ProQuest's Social Science Premium Collection includes databases on criminology, education, library and information science, politics, sociology, and more.

ProQuest also provides database access to magazines and news content, including The Vogue Archive and various current and historical newspapers, such as an archive of The New York Times or current issues of The Courier-Journal (Louisville, KY).

JSTOR

JSTOR is another multi-disciplinary database. JSTOR covers subjects such as:

  • Arts
  • Business & Economics
  • History
  • Medicine & Allied Health
  • Science & Mathematics
  • Security studies
  • Social Sciences, and more.

Each of these subject areas includes access to many journal titles, and therefore, many journal articles. JSTOR has long focused on back issues of journals, but in recent years has made moves to include current literature and open access content (this content that is freely available). JSTOR also includes ARTSTOR, a database of images, video, and other multimedia content, much of which is also available as open access.

Note: Open access (OA) content is content that is freely available to access. That does not, however, mean that the content is free of copyright protections.
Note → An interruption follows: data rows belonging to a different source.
(* ===== verification/Upstream.v ===== *)
(** * UpstreamProvider: the connection to the upstream relay

    Models [src/src/UpstreamProvider.{h,cpp}]: the connection state, the
    promise that concurrent callers wait on, the reconnect backoff, close
    notifications, GOAWAY and shutdown.  A connection attempt is a coroutine
    with two waits: for the session to be set up, and for the [onConnect]
    hook; [attempts] are those in flight.  The forwarding methods pass a
    request to the session of [getSession] or wait for [getOrConnectSession].

    [None] is a failed [CHECK], the use of an empty optional, or a promise
    that is resolved twice. *)

From S2P Require Import Prelude.

Inductive State := Disconnected | Connecting | Connected.
#[export] Instance State_eq_dec : EqDecision State.
Proof. solve_decision. Defined.

Inductive Promise := Pending | Resolved | Failed | Broken.
#[export] Instance Promise_eq_dec : EqDecision Promise.
Proof. solve_decision. Defined.

Record UpstreamProvider := mkProvider {
  state_ : State;
  client_ : bool;
  session_ : option Z;
  url_ : string;
  onConnect_ : bool;              (* whether the hooks are set *)
  onDisconnect_ : bool;
  stopped_ : bool;
  connectPromise_ : option Z;
  promises_ : gmap Z Promise;     (* the shared state of the promises *)
  nextPromise : Z;
  reconnectBackoff_ : Z;          (* milliseconds *)
}.

Definition newProvider (url : string) (onConnect onDisconnect : bool) : UpstreamProvider :=
  mkProvider Disconnected false None url onConnect onDisconnect false None ∅ 0 0.

Definition with_connection (s : State) (c : bool) (sess : option Z) (p : UpstreamProvider) :
    UpstreamProvider :=
  mkProvider s c sess (url_ p) (onConnect_ p) (onDisconnect_ p) (stopped_ p) (connectPromise_ p)
    (promises_ p) (nextPromise p) (reconnectBackoff_ p).
Definition with_promise (cp : option Z) (m : gmap Z Promise) (p : UpstreamProvider) :
    UpstreamProvider :=
  mkProvider (state_ p) (client_ p) (session_ p) (url_ p) (onConnect_ p) (onDisconnect_ p)
    (stopped_ p) cp m (nextPromise p) (reconnectBackoff_ p).
Definition with_backoff (b : Z) (p : UpstreamProvider) : UpstreamProvider :=
  mkProvider (state_ p) (client_ p) (session_ p) (url_ p) (onConnect_ p) (onDisconnect_ p)
    (stopped_ p) (connectPromise_ p) (promises_ p) (nextPromise p) b.
Definition with_url (u : string) (p : UpstreamProvider) : UpstreamProvider :=
  mkProvider (state_ p) (client_ p) (session_ p) u (onConnect_ p) (onDisconnect_ p) (stopped_ p)
    (connectPromise_ p) (promises_ p) (nextPromise p) (reconnectBackoff_ p).

Definition stateString (p : UpstreamProvider) : string :=
  match state_ p with
  | Disconnected => "disconnected"
  | Connecting => "connecting"
  | Connected => "connected"
  end.

(** ** Sessions *)

(** The synchronous path of the forwarding methods. *)
Definition getSession (p : UpstreamProvider) : option Z :=
  if negb (stopped_ p) && bool_decide (state_ p = Connected) then session_ p else None.

(** The promise [waitForConnected] waits on, if it waits at all. *)
Definition waitForConnected (p : UpstreamProvider) : option Z :=
  if stopped_ p || (bool_decide (state_ p = Connected) && bool_decide (is_Some (session_ p)))
  then None else connectPromise_ p.

(** [connectPromise_.emplace()]: an unresolved promise that it replaces is
    broken. *)
Definition emplacePromise (p : UpstreamProvider) : UpstreamProvider :=
  let m := match connectPromise_ p with
           | Some n => match promises_ p !! n with
                       | Some Pending => <[n := Broken]> (promises_ p)
                       | _ => promises_ p
                       end
           | None => promises_ p
           end in
  mkProvider (state_ p) (client_ p) (session_ p) (url_ p) (onConnect_ p) (onDisconnect_ p)
    (stopped_ p) (Some (nextPromise p)) (<[nextPromise p := Pending]> m) (nextPromise p + 1)
    (reconnectBackoff_ p).

(** [connectPromise_->setValue] and [setException]. *)
Definition resolvePromise (r : Promise) (p : UpstreamProvider) : option UpstreamProvider :=
  n ← connectPromise_ p;
  match promises_ p !! n with
  | Some Pending => Some (with_promise (Some n) (<[n := r]> (promises_ p)) p)
  | _ => None
  end.

Inductive Connect :=
| StoppedError
| Ready (session : Z)
| AwaitConnect (promise : Z)
| Attempt (p : UpstreamProvider).

(** [getOrConnectSession] up to its first wait; an attempt creates the client. *)
Definition getOrConnectSession (p : UpstreamProvider) : option Connect :=
  if stopped_ p then Some StoppedError
  else
    match state_ p, session_ p with
    | Connected, Some s => Some (Ready s)
    | Connecting, _ => n ← connectPromise_ p; Some (AwaitConnect n)
    | _, _ => Some (Attempt (emplacePromise (with_connection Connecting true (session_ p) p)))
    end.

(** How [subscribe], [fetch], [trackStatus], [subscribeNamespace] and
    [publishNamespace] find the session for their request: at once, or in
    their coroutine form through [getOrConnectSession]. *)
Inductive Route := Direct (session : Z) | Slow (c : Connect).

Definition forwardRequest (p : UpstreamProvider) : option Route :=
  match getSession p with
  | Some s => Some (Direct s)
  | None => c ← getOrConnectSession p; Some (Slow c)
  end.

(** [publish] answers at once: with an error, with the session's consumer, or
    with a consumer that [coPublish] connects later. *)
Inductive PublishRoute := PublishStopped | PublishDirect (session : Z) | PublishPending.

Definition publishRoute (p : UpstreamProvider) : PublishRoute :=
  if stopped_ p then PublishStopped
  else match state_ p, session_ p with
       | Connected, Some s => PublishDirect s
       | _, _ => PublishPending
       end.

(** A caller that waited for another attempt. *)
Definition afterAwait (p : UpstreamProvider) : option Z := session_ p.

(** [doConnect] when the session is set up. *)
Definition setupDone (s : Z) (p : UpstreamProvider) : UpstreamProvider :=
  with_connection (state_ p) (client_ p) (Some s) p.

(** The rest of [getOrConnectSession] after [doConnect] returns or throws.
    When the client that is dropped had a session, its destructor closes the
    session: a close notification right after the failure. *)
Definition finishConnect (p : UpstreamProvider) : option UpstreamProvider :=
  resolvePromise Resolved (with_connection Connected (client_ p) (session_ p) p).

Definition failConnect (p : UpstreamProvider) : option UpstreamProvider :=
  p ← resolvePromise Failed (with_connection Disconnected false (session_ p) p);
  Some (with_promise None (promises_ p) p).

(** ** Close, GOAWAY, stop *)

(** [resetSession], and whether [onDisconnect_] is called. *)
Definition resetSession (p : UpstreamProvider) : UpstreamProvider * bool :=
  (with_connection Disconnected (client_ p) None p,
   bool_decide (is_Some (session_ p)) && onDisconnect_ p).

(** [onMoQSessionClosed]; the result also says whether a reconnect loop is
    started. *)
Definition onMoQSessionClosed (p : UpstreamProvider) : UpstreamProvider * bool :=
  let '(p, _) := resetSession p in
  if negb (stopped_ p) then (with_backoff 0 p, true) else (p, false).

Definition goaway (newSessionUri : string) (p : UpstreamProvider) : UpstreamProvider * bool :=
  let p := if bool_decide (newSessionUri = EmptyString) then p else with_url newSessionUri p in
  onMoQSessionClosed p.

(** [stop] cancels the attempts and starts [close]. *)
Definition stop (p : UpstreamProvider) : UpstreamProvider :=
  mkProvider (state_ p) (client_ p) (session_ p) (url_ p) false false true (connectPromise_ p)
    (promises_ p) (nextPromise p) (reconnectBackoff_ p).

Definition close (p : UpstreamProvider) : UpstreamProvider := with_connection Disconnected false None p.

(** [~UpstreamProvider]: both checks. *)
Definition destroyProvider (p : UpstreamProvider) : option unit :=
  if bool_decide (is_Some (session_ p)) then None else if client_ p then None else Some tt.

(** The checks of the destructor pass once the [close] that [stop] starts has
    run, whatever the connection was doing. *)
Lemma destroy_after_stop p : destroyProvider (close (stop p)) = Some tt.
Proof. unfold destroyProvider. by case_bool_decide as Hs; [apply is_Some_None in Hs|]. Qed.

(** ** The reconnect loop *)

Definition kInitialReconnectBackoff : Z := 1000.
Definition kMaxReconnectBackoff : Z := 60000.

(** The backoff after a failed attempt. *)
Definition nextBackoff (b : Z) : Z :=
  if b =? 0 then kInitialReconnectBackoff else Z.min (b * 2) kMaxReconnectBackoff.

(** The end of a round of [reconnectLoop]: whether the loop goes on. *)
Definition loopConnected (p : UpstreamProvider) : UpstreamProvider * bool := (with_backoff 0 p, false).
Definition loopFailed (p : UpstreamProvider) : UpstreamProvider * bool :=
  if stopped_ p then (p, false) else (with_backoff (nextBackoff (reconnectBackoff_ p)) p, true).

(** ** Runs *)

(** What an attempt in flight waits for. *)
Inductive Phase := Setup | Hook.

Record ProviderSystem := mkPSys { provider : UpstreamProvider; attempts : list Phase }.

Inductive ProviderOp :=
| PConnect                      (* a caller or the reconnect loop needs a session *)
| PSetupDone (i : nat) (s : Z)
| PHookDone (i : nat)
| PAttemptFails (i : nat)
| PClosed
| PGoaway (uri : string)
| PStop
| PClose.

Definition finishAttempt (i : nat) (sys : ProviderSystem) (p : UpstreamProvider) :
    option ProviderSystem :=
  p ← finishConnect p; Some (mkPSys p (delete i (attempts sys))).

Definition providerStep (op : ProviderOp) (sys : ProviderSystem) : option ProviderSystem :=
  let p := provider sys in
  match op with
  | PConnect =>
      c ← getOrConnectSession p;
      Some (match c with Attempt p => mkPSys p (attempts sys ++ [Setup]) | _ => sys end)
  | PSetupDone i s =>
      match attempts sys !! i with
      | Some Setup =>
          let p := setupDone s p in
          if onConnect_ p then Some (mkPSys p (<[i := Hook]> (attempts sys)))
          else finishAttempt i sys p
      | _ => Some sys
      end
  | PHookDone i =>
      match attempts sys !! i with
      | Some Hook => finishAttempt i sys p
      | _ => Some sys
      end
  | PAttemptFails i =>
      match attempts sys !! i with
      | Some _ => p ← failConnect p; Some (mkPSys p (delete i (attempts sys)))
      | None => Some sys
      end
  | PClosed => Some (mkPSys (onMoQSessionClosed p).1 (attempts sys))
  | PGoaway uri => Some (mkPSys (goaway uri p).1 (attempts sys))
  | PStop => Some (mkPSys (stop p) (attempts sys))
  | PClose => Some (mkPSys (close p) (attempts sys))
  end.

Fixpoint providerRun (ops : list ProviderOp) (sys : ProviderSystem) : option ProviderSystem :=
  match ops with
  | [] => Some sys
  | op :: ops => sys ← providerStep op sys; providerRun ops sys
  end.

(** ** Invariant of admissible runs

    A close notification or GOAWAY comes for a session in use, that is, with
    no attempt in flight; [close] is only started by [stop]. *)
Definition providerAdmissible (op : ProviderOp) (sys : ProviderSystem) : bool :=
  match op with
  | PClosed | PGoaway _ => bool_decide (attempts sys = [])
  | PClose => stopped_ (provider sys)
  | _ => true
  end.

Fixpoint admissibleRun (ops : list ProviderOp) (sys : ProviderSystem) : bool :=
  match ops with
  | [] => true
  | op :: ops =>
      providerAdmissible op sys &&
      match providerStep op sys with Some sys => admissibleRun ops sys | None => true end
  end.

Record provider_inv (sys : ProviderSystem) : Prop := mkProviderInv {
  pi_attempts : attempts sys = [] ∨ ∃ x, attempts sys = [x];
  pi_inflight : attempts sys ≠ [] → ∃ n,
    connectPromise_ (provider sys) = Some n ∧ promises_ (provider sys) !! n = Some Pending;
  pi_pending : ∀ n, promises_ (provider sys) !! n = Some Pending →
    connectPromise_ (provider sys) = Some n ∧ attempts sys ≠ [];
  pi_unbroken : ∀ n, promises_ (provider sys) !! n ≠ Some Broken;
  pi_fresh : ∀ n, is_Some (promises_ (provider sys) !! n) → n < nextPromise (provider sys);
  pi_connecting : state_ (provider sys) = Connecting → attempts sys ≠ [];
  pi_attempting : stopped_ (provider sys) = false → attempts sys ≠ [] →
    state_ (provider sys) = Connecting;
  pi_session : stopped_ (provider sys) = false →
    state_ (provider sys) = Connected ∨ attempts sys = [Hook] → is_Some (session_ (provider sys));
}.

Lemma newProvider_inv url c d : provider_inv (mkPSys (newProvider url c d) []).
Proof.
  split; cbn; try done; auto.
  all: try (intros n; rewrite lookup_empty; try intros [? [=]]; done).
  intros _ [?|?]; done.
Qed.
There are different types of OA copyright licenses and each will stipulate how we can use that content. CreativeCommons.org provides a list of some of the more popular licenses and what the mean for us. In all cases, though, if you use OA content, be sure to attribute it with source information.

Conclusion

Remember, one of the main ideas of this course is that there are many sources of information that are not easily available via Google or some other search engine. Even when we do use Google or Bing or Yahoo or something else, there are certain advanced tricks we can use to leverage them to find better information. And if we apply what we'll learn in this class, we'll become that much more accomlished.

In short, we are going to learn a bit more about what's hidden from most users and from the common view. To do that, we needed to understand the difference between information sources and information resources. Remember that an information source is the main item we often aim to acquire. They are generally things like articles, newspaper articles, books, book chapters, maps that some things, unfortunately, refer to as resource types. An information resource is the kind of thing that provides access to information sources. In this section, some examples of information resources are the library discovery service, a search engine, and a database like JSTOR, ASC, or ProQuest.